# Task directions:
Look through the records below for the line with "(* style sheets *)" and the line with "let! header := renderComponent", then return those lines and all lines between, exactly.

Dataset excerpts
------------------------------------------------------------------------

(** * HiGHS: LP data defaults, the LP solver checks, and the engine budget

    The development follows the two files of the repository:

    - [src/lp_data/HighsLp.h]: the option block [HighsOptions] with its
      default member initialisers, the LP container [HighsLp] and the
      status enumerations (module [HighsLp_h]);
    - [check/TestLpSolvers.cpp]: the client programs that drive one
      [Highs] object through options, runs and queries and [REQUIRE]
      what they observe (module [TestLpSolvers]).

    The class [Highs] itself (the orchestrator and both engines) is not
    part of these files.  The client programs are therefore interpreted
    against an arbitrary implementation of the calls they make; module
    [Orchestrator] models the routing of [run()] and the engines'
    iteration and time budgets from the written specification. *)

From Stdlib Require Import ZArith String List Bool Lia Floats.
Import ListNotations.

Set Warnings "-inexact-float".

Local Open Scope Z_scope.
Local Open Scope string_scope.

(* ===================================================================== *)
(** ** [lp_data/HighsLp.h] *)
(* ===================================================================== *)

Module HighsLp_h.

(** C [int]: 32 bits, two's complement.  The header only stores
    constants in its [int] members; [int_range] is the range they live
    in. *)
Definition int_range (z : Z) : Prop := - 2 ^ 31 <= z < 2 ^ 31.

(** [enum class HighsMpsParserType { free, fixed }] *)
Inductive HighsMpsParserType : Type := free | fixed.

(** [enum objSense { OBJSENSE_MINIMIZE = 1, OBJSENSE_MAXIMIZE = -1 }] *)
Inductive objSense : Type := OBJSENSE_MINIMIZE | OBJSENSE_MAXIMIZE.

Definition objSense_value (s : objSense) : Z :=
  match s with
  | OBJSENSE_MINIMIZE => 1
  | OBJSENSE_MAXIMIZE => -1
  end.

(** [FILE*] members are only ever initialised with [stdout]. *)
Inductive FILE_ptr : Type := stdout.
Lemma fill_container_ok fuel root route f st v st' :
  (forall c props, pure_expr (render_of c props) = true) ->
  root < length (heap st) ->
  fill_container (j fuel) root route (VFun f) st = Ok v st' ->
  exists main hs fs headers footers content,
    global_list (config st) "headers" route = Some (VArr headers) /\
    global_list (config st) "footers" route = Some (VArr footers) /\
    (exists sb, renderComponent (j fuel) (VFun f) st = Ok content sb) /\
    hkids (heap st') root = Some (hs ++ [main] ++ fs) /\
    length hs = length headers /\ length fs = length footers /\
    NoDup (hs ++ [main] ++ fs) /\
    (exists sh sh' sf,
       render_trace (j fuel) root headers hs sh sh' /\
       render_trace (j fuel) root footers fs sf st' /\
       hkids (heap sh) root = Some [] /\
       hkids (heap sh') root = Some hs /\
       hkids (heap sf) root = Some (hs ++ [main]) /\
       Forall (fun h => length (heap sh) <= h /\ h < length (heap sh')) hs /\
       Forall (fun h => length (heap sf) <= h /\ h < length (heap st')) fs /\
       (forall y, length (heap sh) <= y -> y < length (heap sh') ->
                  heap st' !! y = heap sh' !! y)) /\
    hface (heap st') main = Some (KElement "div", [("class", "main-content")]) /\
    hkids (heap st') main = Some (nodes_of content) /\
    hpar (heap st') main = Some (Some root) /\
    Forall (fun c => hpar (heap st') c = Some (Some main)) (nodes_of content).
Proof.
  intros Hpure Hroot H. unfold fill_container in H. cbn [truthy] in H.
  (* the body component *)
  apply bind_ok in H as (content & s4 & Hcontent & H).
  destruct (renderComponent_pure _ _ _ _ _ Hpure Hcontent)
    as ((_ & Hag4 & _ & Hcf4 & _) & Hlen4 & Hfrom & Hdet4 & Hnd).
  (* style sheets *)
  assert (Hst : exists s5, parents_kept (length (heap s4)) s4 s5 /\
            (clear_children root ;;
             let! mainv := j fuel [VStr "div"; VObj [("class", VStr "main-content")]] in
             let! headers := getGlobalHeaders route in
             forEach_value (fun HeaderClass =>
                              let! header := renderComponent (j fuel) HeaderClass in
                              appendChild root header) headers ;;
             let! main := node_or_throw mainv in
             (match content with
              | VArr l => forEach (fun element => appendChild main element) l
              | _ => appendChild main content
              end) ;;
             appendChild root mainv ;;
             let! footers := getGlobalFooters route in
             forEach_value (fun FooterClass =>
                              let! footer := renderComponent (j fuel) FooterClass in
                              appendChild root footer) footers ;;
             ret VUndef) s5 = Ok v st').
  { apply bind_ok in H as (has & sa & H1 & H).
    apply bind_ok in H as ([] & sb & H2 & H).
    apply bind_ok in H as (style & sc & H3 & H).
    apply bind_ok in H as ([] & sd & H4 & H).
    apply bind_ok in H as (styles & se & H5 & H).
    apply bind_ok in H as ([] & s5 & H6 & H).
    exists s5. split; [|exact H].
    pose proof (render_styles_kept (length (heap s4)) s4 s4) as Hk.
    unfold bind in Hk at 1. rewrite H1 in Hk.
    unfold bind in Hk at 1. rewrite H2 in Hk.
    unfold bind in Hk at 1. rewrite H3 in Hk.
    unfold bind in Hk at 1. rewrite H4 in Hk.
    unfold bind in Hk at 1. rewrite H5, H6 in Hk.
    apply Hk. split; [lia|]. split; [reflexivity|reflexivity]. }
  clear H. destruct Hst as (s5 & (Hlen5 & Hp5 & Hcf5) & H).
  set (cs := nodes_of content) in *.
  assert (Hcs : Forall (fun c => length (heap st) <= c) cs)
    by (apply nodes_of_from, Hfrom).
  assert (Hcs4 : Forall (fun c => c < length (heap s4)) cs).
  { eapply Forall_impl; [exact Hdet4|]. intros c Hc. eapply hpar_lt, Hc. }
  assert (Hdet5 : Forall (fun c => hpar (heap s5) c = Some None) cs).
  { rewrite Forall_forall in Hdet4, Hcs4 |- *. intros c Hc.
    rewrite Hp5 by now apply Hcs4. now apply Hdet4. }
  (* clearing *)
  apply bind_ok in H as ([] & s6 & Hclear & H).
  destruct (clear_children_ok root s5) as (s6' & Hc' & Hlen6 & Hcf6 & Hk6 & Hdet6).
  rewrite Hclear in Hc'. injection Hc' as <-.
  specialize (Hk6 ltac:(lia)).
  (* the wrapper *)
  apply bind_ok in H as (mainv & s7 & Hmain & H).
  apply main_div_ok in Hmain as (-> & ->).
  set (m := length (heap s6)) in *.
  set (wrapper := DNode (KElement "div") [("class", "main-content")] [] [] [] None)
    in *.
  assert (Hold7 : forall y, y < m ->
            set_heap (heap s6 ++ [wrapper]) s6
              = set_heap (heap s6 ++ [wrapper]) s6 /\
            (heap s6 ++ [wrapper]) !! y = heap s6 !! y).
  { intros y Hy. split; [reflexivity|]. apply lookup_app_l. exact Hy. }
  assert (Hm7 : (heap s6 ++ [wrapper]) !! m = Some wrapper)
    by (apply list_lookup_middle; reflexivity).
  (* the headers *)
  apply bind_ok in H as (hv & s7' & Hh & H).
  rewrite getGlobalHeaders_eq in Hh. cbn [config set_heap] in Hh.
  destruct (global_list (config s6) "headers" route) as [hv'|] eqn:Eh;
    [|discriminate]. injection Hh as <- <-.
  apply bind_ok in H as ([] & s8 & Hloop & H).
  apply forEach_value_ok in Hloop as (headers & -> & Hloop).
  destruct (render_loop fuel root headers Hpure _ _ [] Hloop)
    as (hs & Hk8 & Hlhs & Hhs & Hndhs & Hag8 & _ & Hlen8 & Hcf8 & Hrhs).
  { cbn [heap set_heap]. unfold hkids.
    rewrite (proj2 (Hold7 root ltac:(lia))). exact Hk6. }
  cbn [heap set_heap config app] in Hk8, Hhs, Hag8, Hlen8, Hcf8.
  rewrite length_app in Hhs, Hag8, Hlen8. cbn [length] in Hhs, Hag8, Hlen8.
  fold m in Hhs, Hag8, Hlen8.
  (* the body output goes into the wrapper *)
  apply bind_ok in H as (main & s8' & Hn & H). cbn in Hn.
  injection Hn as <- <-.
  apply bind_ok in H as ([] & s9 & Happ & H).
  apply append_content_ok in Happ as (l & Happ & Hl). fold cs in Hl.
  assert (Hm8 : heap s8 !! m = Some wrapper)
    by (rewrite Hag8 by lia; exact Hm7).
  assert (Hdet8 : Forall (fun c => hpar (heap s8) c = Some None) cs).
  { rewrite Forall_forall in Hdet5, Hcs4, Hcs |- *. intros c Hc.
    specialize (Hcs4 c Hc). specialize (Hcs c Hc).
    unfold hpar. rewrite Hag8 by lia.
    rewrite (proj2 (Hold7 c ltac:(lia))). apply Hdet6. now apply Hdet5. }
  destruct (content_loop m l _ _ [] Happ)
    as (_ & Hk9 & Hag9 & Hp9 & Hf9 & Hpar9 & Hlen9 & Hcf9).
  { unfold hkids. now rewrite Hm8. }
  { now rewrite <- Hl. }
  { now rewrite <- Hl. }
  rewrite <- Hl in Hk9, Hag9, Hpar9. cbn [app] in Hk9.
  assert (Hrootcs : root ∉ cs).
  { intros Hin. rewrite Forall_forall in Hcs. specialize (Hcs _ Hin). lia. }
  assert (Hkr9 : hkids (heap s9) root = Some hs).
  { unfold hkids. rewrite Hag9 by (lia || assumption). exact Hk8. }
  (* the wrapper goes into the container *)
  apply bind_ok in H as ([] & s10 & Ha & H).
  assert (Hpm9 : hpar (heap s9) m = Some None).
  { rewrite Hp9. unfold hpar. now rewrite Hm8. }
  apply appendChild_detached in Ha as (-> & Hne & _ & _); [|exact Hpm9].
  set (h10 := alter (with_parent (Some root)) m
                (alter (with_kids (fun l => l ++ [m])) root (heap s9))) in *.
  assert (Hkr10 : hkids h10 root = Some (hs ++ [m])).
  { unfold h10. rewrite hkids_alter_keep by reflexivity.
    rewrite hkids_alter, decide_True by reflexivity.
    unfold hkids in Hkr9. destruct (heap s9 !! root); simplify_eq/=.
    reflexivity. }
  assert (Hlen10 : length h10 = length (heap s8))
    by (unfold h10; now rewrite !length_alter, Hlen9).
  (* the footers *)
  apply bind_ok in H as (fv & s10' & Hf & H).
  rewrite getGlobalFooters_eq in Hf. cbn [config set_heap] in Hf.
  rewrite Hcf9, Hcf8 in Hf.
  destruct (global_list (config s6) "footers" route) as [fv'|] eqn:Ef;
    [|discriminate]. injection Hf as <- <-.
  apply bind_ok in H as ([] & s11 & Hloop2 & H). cbn in H.
  injection H as <- <-.
  apply forEach_value_ok in Hloop2 as (footers & -> & Hloop2).
  destruct (render_loop fuel root footers Hpure _ _ (hs ++ [m]) Hloop2 Hkr10)
    as (fs & Hk11 & Hlfs & Hfs & Hndfs & Hag11 & _ & Hlen11 & Hcf11 & Hrfs).
  cbn [heap set_heap config] in Hk11, Hfs, Hag11, Hlen11, Hcf11.
  rewrite Hlen10 in Hfs, Hag11.
  assert (Hm11 : forall y, y < length (heap s8) -> y <> root ->
                           heap s11 !! y = h10 !! y)
    by (intros y Hy Hyr; now apply Hag11).
  assert (Hmlt : m < length (heap s8)) by lia.
  assert (Hmr : m <> root) by lia.
  exists m, hs, fs, headers, footers, content.
  assert (Hcfg : config s6 = config st) by congruence.
  rewrite <- Hcfg.
  split; [exact Eh|]. split; [exact Ef|]. split; [eauto|].
  split; [now rewrite <- app_assoc in Hk11|].
  split; [exact Hlhs|]. split; [exact Hlfs|].
  split.
  { apply NoDup_app. split; [exact Hndhs|]. split.
    - intros x Hx Hin. rewrite Forall_forall in Hhs, Hfs.
      destruct (Hhs x Hx) as [Hx1 Hx2]. apply hpar_lt in Hx2.
      apply elem_of_cons in Hin as [->|Hin]; [lia|].
      destruct (Hfs x Hin) as [Hx3 _]. lia.
    - constructor; [|exact Hndfs]. intros Hin. rewrite Forall_forall in Hfs.
      destruct (Hfs m Hin) as [Hx3 _]. lia. }
  split.
  { exists (set_heap (heap s6 ++ [wrapper]) s6), s8, (set_heap h10 s9).
    split; [exact Hrhs|]. split; [exact Hrfs|].
    cbn [heap set_heap].
    split.
    { unfold hkids. rewrite (proj2 (Hold7 root ltac:(lia))). exact Hk6. }
    split; [exact Hk8|]. split; [exact Hkr10|].
    rewrite length_app. cbn [length]. fold m.
    split.
    { eapply Forall_impl; [exact Hhs|]. cbn. intros h [Hh1 Hh2].
      apply hpar_lt in Hh2. lia. }
    split.
    { rewrite Hlen10. eapply Forall_impl; [exact Hfs|]. cbn.
      intros h [Hh1 Hh2]. apply hpar_lt in Hh2. lia. }
    intros y Hy1 Hy2.
    rewrite Hm11 by lia. unfold h10. rewrite !list_lookup_alter_ne by lia.
    apply Hag9; [lia|]. intros Hin. rewrite Forall_forall in Hcs4.
    specialize (Hcs4 y Hin). lia. }
  split.
  { unfold hface. rewrite Hm11 by assumption. fold (hface h10 m).
    unfold h10. rewrite !hface_alter_keep by (intros; split; reflexivity).
    rewrite Hf9. unfold hface. now rewrite Hm8. }
  split.
  { unfold hkids. rewrite Hm11 by assumption. fold (hkids h10 m).
    unfold h10. rewrite hkids_alter_keep by reflexivity.
    rewrite hkids_alter, decide_False by congruence. exact Hk9. }
  split.
  { unfold hpar. rewrite Hm11 by assumption. fold (hpar h10 m).
    unfold h10. rewrite hpar_alter, decide_True by reflexivity.
    rewrite list_lookup_alter_ne by congruence.
    unfold hpar in Hpm9. destruct (heap s9 !! m); [reflexivity|discriminate]. }
  rewrite Forall_forall in Hpar9, Hcs4, Hcs |- *. intros c Hc.
  specialize (Hcs4 c Hc). specialize (Hcs c Hc).
  unfold hpar. rewrite Hm11 by lia. fold (hpar h10 c). unfold h10.
  rewrite hpar_alter, decide_False by lia.
  rewrite hpar_alter_keep by reflexivity. now apply Hpar9.
Qed.
(** The schemas that pass the validation against the meta-schema which
    [compile] makes first, as far as this development can tell: the
    keywords of the vocabulary are the modelled ones and their annotations,
    and those of the metadata keywords, have the shape the meta-schema asks
    for.  What an ill-shaped schema makes [compile] throw is not modelled. *)
Fixpoint well_shaped (schema : JsValue) {struct schema} : bool :=
  match schema with
  | JBool _ => true
  | JObj keywords =>
      (fix each_keyword (kws : list (string * JsValue)) : bool :=
         match kws with
         | [] => true
         | (kw, sv) :: rest =>
             (if kw =? "type" then
                match sv with
                | JStr t => match JSONType_of_name t with Some _ => true | None => false end
                | _ => false
                end
              else if kw =? "required" then valid_required sv
              else if kw =? "properties" then
                match sv with
                | JObj subs =>
                    (fix each_property (subs : list (string * JsValue)) : bool :=
                       match subs with
                       | [] => true
                       | (_, sub) :: subs' => well_shaped sub && each_property subs'
                       end) subs
                | _ => false
                end
              else if kw =? "items" then
                match sv with
                | JArr _ => false
                | _ => well_shaped sv
                end
              else if (kw =? "title") || (kw =? "description") then
                match sv with JStr _ => true | _ => false end
              else if (kw =? "readOnly") || (kw =? "writeOnly") || (kw =? "deprecated") then
                match sv with JBool _ => true | _ => false end
              else if kw =? "examples" then
                match sv with JArr _ => true | _ => false end
              else negb (mem kw unmodelled_vocabulary))
             && each_keyword rest
         end) keywords
  | _ => false
  end.

(** [ajv.compile(schema)]: the validator closes over the keyword definitions
    that are registered when it is compiled. *)
Definition compile (ajv : Ajv) (schema : JsValue) : Exec ValidateFunction :=
  match schema with
  | JUndefined | JNum _ | JStr _ => Throw (Error "schema must be object or boolean")
  | _ => if well_shaped schema then compile_schema ajv schema else Unmodelled
  end.

(** ** resolveResponse *)

Record ResolvedResponse : Type := mkResolved {
  statusCode : Z;
  body : JsValue;
  headers : JsValue
}.

Definition resolveResponse (res : JsValue) : Exec ResolvedResponse :=
  if is_nullish res then
    s ← ToString res; Throw (TypeError ("Response was " +:+ s))
  else
    sc ← GetV res "statusCode";
    code ← (if truthy sc then Ret sc else GetV res "status");
    statusCodeNum ← ToNumber code;
    let statusCode := match statusCodeNum with NaN => None | Fin z => Some z end in
    b ← GetV res "body";
    body ← (if truthy b then Ret b else GetV res "data");
    headers ← GetV res "headers";
    match statusCode with
    | Some statusCode =>
        if is_nullish body || is_nullish headers
        then Throw (TypeError "statusCode, body or header values not found from response")
        else Ret (mkResolved statusCode body headers)
    | None => Throw (TypeError "statusCode, body or header values not found from response")
    end.

(** ** semver.satisfies(version, "^3.0.0") *)

Record SemVer : Type := mkSemVer {
  major : Z; minor : Z; patch : Z;
  prerelease : list string;
  build : list string
}.

Definition MAX_SAFE_INTEGER : Z := 9007199254740991.

(** [0|[1-9]\d*], at most [MAX_SAFE_INTEGER]. *)
Definition numeric_identifier (s : string) : option Z :=
  match s with
  | EmptyString => None
  | String c rest =>
      if Ascii.eqb c "0" && negb (rest =? "") then None
      else match parse_digits s 0 with
           | Some z => if (z <=? MAX_SAFE_INTEGER)%Z then Some z else None
           | None => None
           end
  end.

(** [[0-9A-Za-z-]] *)
Definition identifier_char (c : ascii) : bool :=
  let n := nat_of_ascii c in
  ((48 <=? n) && (n <=? 57) || (65 <=? n) && (n <=? 90) ||
   (97 <=? n) && (n <=? 122) || (n =? 45))%nat.

Definition build_identifier (s : string) : bool :=
  negb (s =? "") && all_chars identifier_char s.

(** A numeric identifier, or [\d*[a-zA-Z-][a-zA-Z0-9-]*]. *)
Definition prerelease_identifier (s : string) : bool :=
  build_identifier s &&
  match parse_digits s 0 with
  | Some _ => match numeric_identifier s with Some _ => true | None => false end
  | None => true
  end.

(** The part of [s] before the first [sep], and the part after it if any. *)
Fixpoint break_at (sep : ascii) (s : string) : string * option string :=
  match s with
  | EmptyString => (EmptyString, None)
  | String c rest =>
      if Ascii.eqb c sep then (EmptyString, Some rest)
      else let r := break_at sep rest in (String c r.1, r.2)
  end.

(** [new SemVer(s)] in strict mode, [None] where it throws; [s] holds no
    white space to trim. *)
Definition parse_SemVer (s : string) : option SemVer :=
  if (256 <? String.length s)%nat then None
  else
    let s := match s with
             | String c rest => if Ascii.eqb c "v" then rest else s
             | _ => s
             end in
    let (front, bld) := break_at "+" s in
    let (core, pre) := break_at "-" front in
    match split_on "." core with
    | [a; b; c] =>
        match numeric_identifier a, numeric_identifier b, numeric_identifier c with
        | Some ma, Some mi, Some pa =>
            let pres := match pre with Some p => split_on "." p | None => [] end in
            let blds := match bld with Some p => split_on "." p | None => [] end in
            if forallb prerelease_identifier pres && forallb build_identifier blds
            then Some (mkSemVer ma mi pa pres blds)
            else None
        | _, _, _ => None
        end
    | _ => None
    end.

(** Precedence of the main version triple. *)
Definition compareMain (a b : SemVer) : comparison :=
  match (major a ?= major b)%Z with
  | Eq => match (minor a ?= minor b)%Z with
          | Eq => (patch a ?= patch b)%Z
          | c => c
          end
  | c => c
  end.

(** The range [^3.0.0] is the comparator set [>=3.0.0 <4.0.0-0].  A version
    with a prerelease tag satisfies a comparator set only if some comparator
    with a prerelease tag has its main triple; the only such comparator is
    [4.0.0-0], and no prerelease of 4.0.0 is below [4.0.0-0].  A release
    version is below [4.0.0-0] exactly when its main triple is below 4.0.0. *)
Definition satisfies_caret_3_0_0 (v : SemVer) : bool :=
  match prerelease v with
  | [] =>
      match compareMain v (mkSemVer 3 0 0 [] []) with Lt => false | _ => true end &&
      match compareMain v (mkSemVer 4 0 0 ["0"] []) with Lt => true | _ => false end
  | _ :: _ => false
  end.

Definition no_white_space (s : string) : bool :=
  all_chars (fun c => (32 <? nat_of_ascii c)%nat && (nat_of_ascii c <? 128)%nat) s.
(** Promise 0 is answered with ["v"] while the forced promise 1 is still
    running; the forced call that follows is served ["v"]. *)
Lemma success_is_served_next_witness :
  ∃ s2, exec [Respond 5 0 (ok (JStr "v")); Settle 0]
             (State {["k" := Item None None (Some 1)]} [Pending; Pending]
                    {[0 := Task "k" 1 Attempting; 1 := Task "k" 1 Attempting]}
                    ["k"; "k"]) = Some s2 ∧
        promises s2 !! 0 = Some (Fulfilled (JStr "v")) ∧
        fetch 6 "k" forced s2
        = (length (promises s2),
           State (history s2) (promises s2 ++ [Fulfilled (JStr "v")])
                 (tasks s2) (calls s2)).
Proof.
  refine (success_is_served_next
            (State {["k" := Item None None (Some 1)]} [Pending; Pending]
                   {[0 := Task "k" 1 Attempting; 1 := Task "k" 1 Attempting]}
                   ["k"; "k"])
            0 "k" 1 5 200 (JStr "v") 6 forced _ _ _ _ _).
  - exists [Call 0 "k" defaults; Call 1 "k" forced]. vm_compute. reflexivity.
  - vm_compute. reflexivity.
  - lia.
  - reflexivity.
  - by left.
Defined.

(** ** Coalescing, up to settlement *)

Lemma entry_promise_lookup k (h : gmap string item) p :
  promise (entry k h) = Some p → ∃ it, h !! k = Some it ∧ promise it = Some p.
Proof. unfold entry. destruct (h !! k) as [it|]; [eauto|done]. Qed.

Lemma fetch_entry_ne now url o s k :
  url ≠ k → entry k (history (fetch now url o s).2) = entry k (history s).
Proof.
  intros Hne.
  destruct (in_flight o (entry url (history s))) as [p|] eqn:E1.
  { rewrite (fetch_reuse _ _ _ _ _ E1). simpl. by rewrite entry_touch. }
  destruct (cache_hit now (entry url (history s)) (maxAge o)) as [d|] eqn:E2.
  - rewrite (fetch_hit _ _ _ _ _ E1 E2). simpl. by rewrite entry_touch.
  - rewrite (fetch_launch _ _ _ _ E1 E2). simpl.
    by rewrite entry_insert_ne, entry_touch.
Qed.

Lemma fetch_tasks_inv now url o s q t :
  tasks (fetch now url o s).2 !! q = Some t →
  tasks s !! q = Some t ∨ t_url t = url.
Proof.
  destruct (in_flight o (entry url (history s))) as [p|] eqn:E1.
  { rewrite (fetch_reuse _ _ _ _ _ E1). by left. }
  destruct (cache_hit now (entry url (history s)) (maxAge o)) as [d|] eqn:E2.
  - rewrite (fetch_hit _ _ _ _ _ E1 E2). by left.
  - rewrite (fetch_launch _ _ _ _ E1 E2). simpl. rewrite lookup_insert.
    case_decide; [|by left]. intros [= <-]. by right.
Qed.

Lemma invocations_app k s l h p ts :
  invocations k (State h p ts (calls s ++ l))
  = invocations k s + length (filter (λ u, u = k) l).
Proof. unfold invocations. simpl. by rewrite filter_app, length_app. Qed.

Lemma invocations_other k url s h p ts :
  url ≠ k → invocations k (State h p ts (calls s ++ [url])) = invocations k s.
Proof.
  intros Hne. rewrite invocations_app, filter_cons_False by done. simpl. lia.
Qed.

Lemma invocations_same k s h p ts :
  invocations k (State h p ts (calls s ++ [k])) = invocations k s + 1.
Proof. by rewrite invocations_app, filter_cons_True. Qed.

Lemma fetch_invocations_ne now url o s k :
  url ≠ k → invocations k (fetch now url o s).2 = invocations k s.
Proof.
  intros Hne.
  destruct (in_flight o (entry url (history s))) as [p|] eqn:E1.
  { by rewrite (fetch_reuse _ _ _ _ _ E1). }
  destruct (cache_hit now (entry url (history s)) (maxAge o)) as [d|] eqn:E2.
  - by rewrite (fetch_hit _ _ _ _ _ E1 E2).
  - rewrite (fetch_launch _ _ _ _ E1 E2). by apply invocations_other.
Qed.

Lemma wf_fetch_all k cs : ∀ s, wf s → wf (fetch_all k cs s).2.
Proof.
  induction cs as [|c cs IH]; intros s W; [done|].
  rewrite fetch_all_cons. cbn [snd]. apply IH. by apply wf_fetch.
Qed.

(** One event of a run in which [p] is in flight for [k]: a call for [k]
    that does not force is given [p] and changes nothing; every other event
    but the handler of [p] keeps [p] in flight, and only the timer of [p]
    adds a transport call for [k]. *)
Lemma flight_step k p r a e s s' :
  wf s → flight k p r a s → step e s = Some s' →
  unforced k [e] = true → unsettled p [e] = true →
  flight k p r (a + reattempts p [e]) s' ∧
  invocations k s' = invocations k s + reattempts p [e].
Proof.
  intros W (Hslot & Honly & n & ph & Ep & Hb) H Hu Hs.
  destruct e as [now url o|now q rp|q|q]; simpl in H, Hu, Hs |- *.
  - injection H as <-. rewrite !Nat.add_0_r.
    destruct (decide (url = k)) as [->|Hne].
    + rewrite bool_decide_eq_true_2 in Hu by done. simpl in Hu.
      rewrite andb_true_r in Hu. apply negb_true_iff in Hu.
      destruct (entry_promise_lookup _ _ _ Hslot) as (it & Hk & Hp).
      rewrite (fetch_in_flight _ _ _ _ _ _ Hk Hp Hu). simpl.
      split; [|done]. split; [done|]. split; [done|]. eauto.
    + split; [|by apply fetch_invocations_ne].
      split; [by rewrite fetch_entry_ne|]. split.
      * intros q t Eq Hq. apply fetch_tasks_inv in Eq as [Eq|Hurl].
        -- by eapply Honly.
        -- congruence.
      * exists n, ph. split; [|done]. by apply fetch_tasks.
  - apply respond_Some in H as (url & m & Eq & ->). rewrite !Nat.add_0_r.
    split; [|done]. destruct (decide (q = p)) as [->|Hne].
    + pose proof (eq_trans (eq_sym Ep) Eq) as E. injection E as <- <- ->.
      split; [|split].
      * simpl. rewrite promise_entry_alter; [done|].
        intros it Hit. by rewrite run_promise, (entry_lookup _ _ _ Hit).
      * intros q t. simpl. rewrite lookup_insert. case_decide; [done|].
        apply Honly.
      * simpl. rewrite lookup_insert_eq. eexists _, _. split; [done|].
        destruct (run now rp (entry k (history s))) as [res it']. simpl.
        unfold pRetry. destruct res as [v|e]; simpl; [lia|].
        destruct (is_abort e); simpl; [lia|]. destruct n; simpl; lia.
    + assert (url ≠ k) as Hurl.
      { intros ->. by apply Hne, (Honly _ _ Eq). }
      split; [|split].
      * simpl. by rewrite entry_alter_ne.
      * intros q' t. simpl. rewrite lookup_insert. case_decide.
        -- by intros [= <-].
        -- apply Honly.
      * simpl. rewrite lookup_insert_ne by done. eauto.
  - apply wake_Some in H as (url & m & Eq & ->).
    destruct (decide (q = p)) as [->|Hne].
    + pose proof (eq_trans (eq_sym Ep) Eq) as E. injection E as <- <- ->.
      split; [|by rewrite invocations_same]. split; [done|]. split.
      * intros q t. simpl. rewrite lookup_insert. case_decide; [done|].
        apply Honly.
      * simpl. rewrite lookup_insert_eq. eexists _, _. split; [done|].
        simpl. lia.
    + assert (url ≠ k) as Hurl.
      { intros ->. by apply Hne, (Honly _ _ Eq). }
      rewrite !Nat.add_0_r. split; [|by apply invocations_other].
      split; [done|]. split.
      * intros q' t. simpl. rewrite lookup_insert. case_decide.
        -- by intros [= <-].
        -- apply Honly.
      * simpl. rewrite lookup_insert_ne by done. eauto.
  - apply settle_Some in H as (url & m & ro & Eq & ->).
    rewrite andb_true_r in Hs. apply negb_true_iff, bool_decide_eq_false in Hs.
    assert (url ≠ k) as Hurl.
    { intros ->. by apply Hs, (Honly _ _ Eq). }
    rewrite !Nat.add_0_r. split; [|done]. split; [|split].
    + simpl. by rewrite entry_alter_ne.
    + intros q' t. simpl. rewrite lookup_delete. case_decide; [done|].
      apply Honly.
    + simpl. rewrite lookup_delete_ne by done. eauto.
Qed.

------------------------------------------------------------------------

# Written answer:
  (* style sheets *)
  assert (Hst : exists s5, parents_kept (length (heap s4)) s4 s5 /\
            (clear_children root ;;
             let! mainv := j fuel [VStr "div"; VObj [("class", VStr "main-content")]] in
             let! headers := getGlobalHeaders route in
             forEach_value (fun HeaderClass =>
                              let! header := renderComponent (j fuel) HeaderClass in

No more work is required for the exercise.